You’ve just hired a new rock star salesperson for your organization – she’s had a few years of experience in complex sales and knows her way around the block. She’s a prospecting guru, great at building rapport, and can negotiate like a pro. There’s one problem – she’s never heard of inbound sales, and that’s going to affect your sales and marketing alignment unless you teach her these three lessons during training. 

  1. Understand When to Contact a Prospect Depending on Buyer’s Context

    Teach your salesperson how to take advantage of all information available at hand – such as marketing intelligence on the prospect’s activity on your website (what pages have they visited? What offers have they downloaded?). Your new rep needs to take these actions and put them into the context of who the prospect is: are they a marketing manager at an enterprise-level company? Are they the SVP of sales at a mid-size company?

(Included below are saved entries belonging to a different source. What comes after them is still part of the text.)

(** * Momentum conservation, symmetry orbits and the nested-array codec of
      [pyscf/pbc/lib/kpts_helper.py]

    A shallow embedding of the k-point helper module and the properties of
    its functions.  NumPy's dense arrays are modelled by their shape and
    their entries; the scalar arithmetic of the k-point coordinates is an
    interface ([Arith]) with one exact instance over the rationals. *)

From Stdlib Require Import ZArith QArith Qround Qabs Lia Bool List String.
From stdpp Require Import base decidable option list strings sorting.

Close Scope Q_scope.
Open Scope nat_scope.
Set Warnings "-register-all".

(** ** Scalar arithmetic of k-point coordinates *)

(** The operations [get_kconserv], [get_kconserv3] and [unique] apply to the
    coordinates: [+], [-], [*], [abs], [numpy.rint], [<], and the two
    tolerances ([1e-9], written in the source, and [KPT_DIFF_TOL], read from
    the configuration with default [1e-6]). *)
Class Arith (F : Type) := {
  fzero : F;
  fadd : F -> F -> F;
  fsub : F -> F -> F;
  fmul : F -> F -> F;
  fabs : F -> F;
  frint : F -> F;
  fltb : F -> F -> bool;
  tol_1e_9 : F;
  KPT_DIFF_TOL : F
}.

(** Exact rational arithmetic.  [numpy.rint] rounds to the nearest integer,
    halfway cases to the even one. *)
Module QArithmetic.

Definition Qltb (x y : Q) : bool := negb (Qle_bool y x).

Definition Qrint (x : Q) : Q :=
  let f := Qfloor x in
  let d := Qminus x (inject_Z f) in
  if Qltb d (1 # 2)%Q then inject_Z f
  else if Qltb (1 # 2)%Q d then inject_Z (f + 1)
  else if Z.even f then inject_Z f else inject_Z (f + 1).

#[export] Instance Q_arith : Arith Q := {|
  fzero := 0%Q;
  fadd := Qplus;
  fsub := Qminus;
  fmul := Qmult;
  fabs := Qabs;
  frint := Qrint;
  fltb := Qltb;
  tol_1e_9 := (1 # 1000000000)%Q;
  KPT_DIFF_TOL := (1 # 1000000)%Q
|}.

End QArithmetic.
Export QArithmetic.

(** [numpy.linalg.norm(v) < tolerance] for the entries [v] of an array: the
    square root of the sum of the squares is below the tolerance. *)
Class Linalg (F : Type) := {
  norm_below : list F -> F -> bool
}.

(** Over the rationals the test is decided without the square root: the
    tolerance is positive and the sum of the squares is below its square. *)
#[export] Instance Q_linalg : Linalg Q := {|
  norm_below v tolerance :=
    Qltb 0%Q tolerance
    && Qltb (fold_left (fun acc x => Qplus acc (Qmult x x)) v 0%Q)
            (Qmult tolerance tolerance)
|}.

(** ** Exceptions *)

(** The exceptions the module raises, by their Python class, with the
    constant part of their message. *)
Inductive exception : Type :=
| ValueError (msg : string)
| IndexError (msg : string)
| TypeError (msg : string)
| AssertionError (msg : string)
| NotImplementedError (msg : string).

(** The outcome of a call: a value, or the exception it raised. *)
Inductive result (A : Type) : Type :=
| Ok (a : A)
| Raise (e : exception).
Arguments Ok {A} _.
Arguments Raise {A} _.

#[export] Instance result_bind : MBind result :=
fun A B (k : A -> result B) (r : result A) =>
  match r with
  | Ok a => k a
  | Raise e => Raise e
  end.

#[export] Instance result_ret : MRet result := fun A (a : A) => Ok a.

(** The values of a list of calls made from left to right, or the first
    exception. *)
Fixpoint collect {A : Type} (rs : list (result A)) : result (list A) :=
match rs with
| [] => Ok []
| r :: rs' => a ← r; l ← collect rs'; Ok (a :: l)
end.

(** A [for] loop over [items] that updates the state [s] and stops at the
    first exception. *)
Section ForLoop.
Context {A S : Type} (body : S -> A -> result S).

Fixpoint for_each (items : list A) (s : S) : result S :=
match items with
| [] => Ok s
| i :: rest => s' ← body s i; for_each rest s'
end.

End ForLoop.

(** ** Dense arrays *)

(** An [ndarray] is a shape and the entry at each index tuple.  Entries at
    index tuples outside the shape are never read by the code. *)
Record ndarray (A : Type) := NDArray {
  shape : list nat;
  item : list nat -> A
}.
Arguments NDArray {A} _ _.
Arguments shape {A} _.
Arguments item {A} _ _.

Module Numpy.

(** [numpy.zeros(shape)] *)
Definition zeros (shp : list nat) : ndarray nat := NDArray shp (fun _ => 0).
Definition zeros_bool (shp : list nat) : ndarray bool :=
  NDArray shp (fun _ => false).

(** [arr[idx] = v] *)
Definition setitem {A} (arr : ndarray A) (idx : list nat) (v : A) : ndarray A :=
  NDArray (shape arr) (fun j => if decide (j = idx) then v else item arr j).

(** [arr[mask] = v] for a boolean mask of the shape of [arr] *)
Definition setmask {A} (arr : ndarray A) (mask : list nat -> bool) (v : A)
  : ndarray A :=
  NDArray (shape arr) (fun j => if mask j then v else item arr j).

(** [numpy.prod] of a shape *)
Definition prod (shp : list nat) : nat := fold_right Nat.mul 1 shp.

(** The position of an index tuple in row-major order. *)
Definition ravel_multi_index (idx shp : list nat) : nat :=
fold_left (fun flat '(i, d) => flat * d + i) (zip idx shp) 0.

(** The index tuple at a position in row-major order. *)
Fixpoint unravel_index (flat : nat) (shp : list nat) : list nat :=
match shp with
| [] => []
| d :: rest => flat / prod rest :: unravel_index (flat mod prod rest) rest
end.

(** The index tuples of a shape in row-major order. *)
Fixpoint ndindex (shp : list nat) : list (list nat) :=
match shp with
| [] => [[]]
| d :: rest => flat_map (fun i => map (cons i) (ndindex rest)) (seq 0 d)
end.

(** [arr.ravel()] *)
Definition ravel {A} (arr : ndarray A) : list A :=
map (item arr) (ndindex (shape arr)).

(** The position of axis [m] in [axes]. *)
Fixpoint position (m : nat) (axes : list nat) : nat :=
match axes with
| [] => 0
| ax :: axes' => if decide (ax = m) then 0 else S (position m axes')
end.

(** [arr.transpose(axes)]: axis [k] of the result is axis [axes[k]] of
    [arr]; [axes] has to be a permutation of the axes of [arr]. *)
Definition transpose {A} (arr : ndarray A) (axes : list nat)
  : result (ndarray A) :=
let ndim := length (shape arr) in
if decide (length axes = ndim /\ NoDup axes /\ Forall (fun ax => ax < ndim) axes)
then
  Ok (NDArray (map (fun ax => nth ax (shape arr) 0) axes)
        (fun idx => item arr (map (fun m => nth (position m axes) idx 0)
                                  (seq 0 ndim))))
else Raise (ValueError "axes don't match array").

(** Broadcasting of two shapes of the same length: the lengths of an axis
    agree, or one of them is [1]. *)
Definition broadcast_dim (d1 d2 : nat) : option nat :=
if decide (d1 = d2) then Some d1
else if decide (d1 = 1) then Some d2
else if decide (d2 = 1) then Some d1
else None.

    Teach your salesperson when to reach out to a prospect depending on this buyer’s context. A rule of thumb is that your rep should contact a larger company earlier in the buying cycle – for example, after they’ve first visited your website – because they have more purchasing power. For a mid-size company, you will want to have your rep keep tabs on activity and gauge how serious interest is in purchasing your solution before picking up the phone and reaching out.

  1. Be a Consultant, Not a Salesperson

    It's much better for the prospect if the salesperson diagnoses a problem and works with them to solve it. When you’re just starting out as a salesperson, you are often tempted to go into a call with prospects eager to pitch your services, and then ask for the sale. Most of the time, the pitch does not resonate for some reason that the salesperson never uncovers. The prospect then gets turned off because the salesperson seems only interested in helping themselves, not helping them.

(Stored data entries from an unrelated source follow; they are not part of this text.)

(** The handler of [procedure_details]. *)
Definition procedureDetailsTool (procedureName : jsstring) (w : world db)
  : answer procedureDetails * world db :=
  run (
    let sanitizedProcName := sanitizeSqlIdentifier (Some procedureName) in
    if negb (jsstring_eqb sanitizedProcName procedureName) then
      returnAnswer (ErrorText
        (js "Invalid procedure name: " ++ procedureName
         ++ js ". Procedure names should only contain alphanumeric characters and underscores."))
    else
      let! result := query procedureQuery
                  {[ js "procedureName" := JStr sanitizedProcName ]} in
      let! rows := rowsOf result in
      match rows with
      | [] =>
          returnAnswer (ErrorText
            (js "Stored procedure '" ++ sanitizedProcName
             ++ js "' not found."))
      | first :: _ =>
          (* Get parameters *)
          let! paramResult := query procedureParametersQuery
                           {[ js "procedureName" := JStr sanitizedProcName ]} in
          let! parameters := rowsOf paramResult in
          fun w =>
            (Value (Result (ProcedureDetails sanitizedProcName parameters
                              (orString (first !! js "ROUTINE_DEFINITION")
                                 "Definition not available"))),
             w)
      end) w.

(** The handler of [function_details]. *)
Definition functionDetailsTool (functionName : jsstring) (w : world db)
  : answer functionDetails * world db :=
  run (
    let sanitizedFuncName := sanitizeSqlIdentifier (Some functionName) in
    if negb (jsstring_eqb sanitizedFuncName functionName) then
      returnAnswer (ErrorText
        (js "Invalid function name: " ++ functionName
         ++ js ". Function names should only contain alphanumeric characters and underscores."))
    else
      let! result := query functionQuery
                  {[ js "functionName" := JStr sanitizedFuncName ]} in
      let! rows := rowsOf result in
      match rows with
      | [] =>
          returnAnswer (ErrorText
            (js "Function '" ++ sanitizedFuncName ++ js "' not found."))
      | first :: _ =>
          (* Get parameters *)
          let! paramResult := query functionParametersQuery
                           {[ js "functionName" := JStr sanitizedFuncName ]} in
          let! parameters := rowsOf paramResult in
          fun w =>
            (Value (Result (FunctionDetails sanitizedFuncName
                              (orString (first !! js "RETURN_TYPE") "Unknown")
                              parameters
                              (orString (first !! js "ROUTINE_DEFINITION")
                                 "Definition not available"))),
             w)
      end) w.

    How do you avoid this? During training, run through sales call scenarios using typical sales pitch language and more consultative dialogue. Have your new sales rep play the role of the prospect – they’ll get a prospect’s perspective on how off-putting it can be when a salesperson is being just a salesperson. Go through techniques for making the process more consultative by role-playing an open dialogue and have them listen in on sales calls from your best inbound sellers.

  1. Leverage Marketing to Improve Sales

    Part of your new sales rep’s training should focus on how your marketing team works, and how they can help your rep.  Have your salesperson learn about how marketing approaches leads – what personas they define leads by, how they change messaging to reach different types of personas. Knowing how marketing defines personas will help your new sales rep better understand prospects’ wants, needs, and how to talk to them.

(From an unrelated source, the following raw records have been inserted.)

(** X6.  When nothing is cached and the read fails (transport, decoding,
    or a record without a usable value), the tick is the resolution, the
    read and the log line of the error: it writes nothing and leaves the
    cache empty.  So the next tick whose resolution succeeds reads again:
    it runs [Get] after [dig] and caches what [Get] returns.  The read
    sends a GET request, unless it failed because [http.NewRequest]
    rejected the URL. *)
Theorem failed_read_is_retried dyndns publicip st w cur r e :
  registeredIP st = "" ->
  fst (Resolve publicip w) = Returns (cur, None) ->
  fst (Get dyndns w) = Returns (r, Some e) ->
  exists st',
    loop dyndns publicip st w
    = (Returns st',
       (Exec "dig" (dig_args publicip) :: snd (Get dyndns w) ++
        [Println [LStr "Error: failed to to get current dyndns record:"; LErr e]])%list)
    /\ ((forall d, e <> HTTPError (NewRequestError d)) ->
          snd (Get dyndns w) = [Req (mkreq dyndns "GET" None)])
    /\ ((exists d, e = HTTPError (NewRequestError d)) -> snd (Get dyndns w) = [])
    /\ registeredIP st' = ""
    /\ forall w2 cur2,
         fst (Resolve publicip w2) = Returns (cur2, None) ->
         (exists st2 rest e2,
            loop dyndns publicip st' w2
            = (Returns st2,
               (Exec "dig" (dig_args publicip) :: snd (Get dyndns w2) ++ rest)%list)
            /\ fst (Get dyndns w2) = Returns (registeredIP st2, e2))
         /\ ((forall d, Do w2 (mkreq dyndns "GET" None) <> inr (NewRequestError d)) ->
               Get_calls (snd (loop dyndns publicip st' w2))
               = [Req (mkreq dyndns "GET" None)]).
Proof.
  rewrite Resolve_fst, Get_fst. intros Hreg HR HG.
  injection HR as HR. injection HG as HG.
  assert (G : snd (fetched dyndns w) = Some e) by (rewrite HG; reflexivity).
  rewrite (tick_get_fails dyndns publicip w st cur e HR Hreg G).
  rewrite Get_eq. simpl snd. fold (Get_trace dyndns w).
  eexists. split; [reflexivity|].
  split; [|split; [|split; [reflexivity|]]].
  - intros Hno. unfold Get_trace, fetched in *.
    destruct (Do w (mkreq dyndns "GET" None)) as [res|[d|d]]; try reflexivity.
    simpl in HG. injection HG as _ HG. contradiction (Hno d). congruence.
  - intros [d ->]. unfold Get_trace, fetched in *.
    destruct (Do w (mkreq dyndns "GET" None)) as [res|[d'|d']]; [| reflexivity |].
    + simpl in HG. destruct (Body res) as [?|rec]; [discriminate|].
      destruct (Values rec) as [[|v vs]|]; try discriminate.
      destruct (String.eqb v ""); discriminate.
    + discriminate.
  - intros w2 cur2 HR2. rewrite Resolve_fst in HR2. injection HR2 as HR2.
    set (st' := {| registeredIP := ""; currentIP := cur; err := Some e |}).
    rewrite Get_fst.
    destruct (tick_cases dyndns publicip w2 st')
      as [e2 H | c2 H Hreg2 | c2 e2 H Hreg2 G2 | c2 H Hreg2 G2 | c2 r2 H Hreg2 G2 Hne].
    + rewrite HR2 in H. discriminate.
    + contradiction Hreg2. reflexivity.
    + rewrite (tick_get_fails dyndns publicip w2 st' c2 e2 H Hreg2 G2).
      rewrite Get_eq. simpl snd. fold (Get_trace dyndns w2). split.
      * do 3 eexists. split; [reflexivity|]. simpl.
        destruct (fetched dyndns w2) as [r2 e2'] eqn:E. simpl in G2. subst e2'.
        pose proof (Get_answer_err _ _ _ E). subst r2. reflexivity.
      * intros Hno. unfold Get_calls. simpl. rewrite filter_app.
        fold (Get_calls (Get_trace dyndns w2)). rewrite Get_calls_Get_trace.
        unfold Get_trace.
        destruct (Do w2 (mkreq dyndns "GET" None)) as [res|[d|d]]; try reflexivity.
        contradiction (Hno d). reflexivity.
    + rewrite (tick_get_same dyndns publicip w2 st' c2 H Hreg2 G2).
      rewrite Get_eq. simpl snd.
      rewrite (Get_answer_ok_trace _ c2 _ G2). split.
      * exists {| registeredIP := c2; currentIP := c2; err := None |}, [], None.
        split; [reflexivity|]. simpl. rewrite G2. reflexivity.
      * reflexivity.
    + rewrite (tick_get_differs dyndns publicip w2 st' c2 r2 H Hreg2 G2 Hne).
      rewrite Get_eq. simpl snd.
      rewrite (Get_answer_ok_trace _ r2 _ G2). split.
      * do 3 eexists. split; [reflexivity|]. simpl. rewrite G2. reflexivity.
      * intros _. unfold Get_calls. simpl. rewrite filter_app.
        fold (Get_calls (Set_trace dyndns w2 c2)). rewrite Get_calls_Set_trace.
        destruct (written dyndns w2 c2); reflexivity.
Qed.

    Expose your new sales rep to the wonderful world of content. The marketing team is constantly creating new material to entice website visitors to turn into leads. These materials are relevant to your target audience and can be leveraged by your sales rep during the sales cycle. For example, when a prospect mentions they’re having trouble with lead generation, your sales rep will think to send a piece of marketing content, such as an ebook, that helps the prospect understand lead generation better. Leveraging marketing materials to help the prospect is part of a consultative process.

Training new sales reps to approach the selling process as a partnership between marketing and sales will help you better align the two vital departments. When sales reps are taught from the beginning to value marketing and to take advantage of the assets created by that team, it sets the foundation for a positive relationship between the two parties.

When marketing and sales are aligned, there’s more opportunities to work together to better serve the prospect – the front-facing salesperson can provide marketing with valuable insights into what the prospect needs, and marketing will be more inclined to create valuable content that aligns with these needs.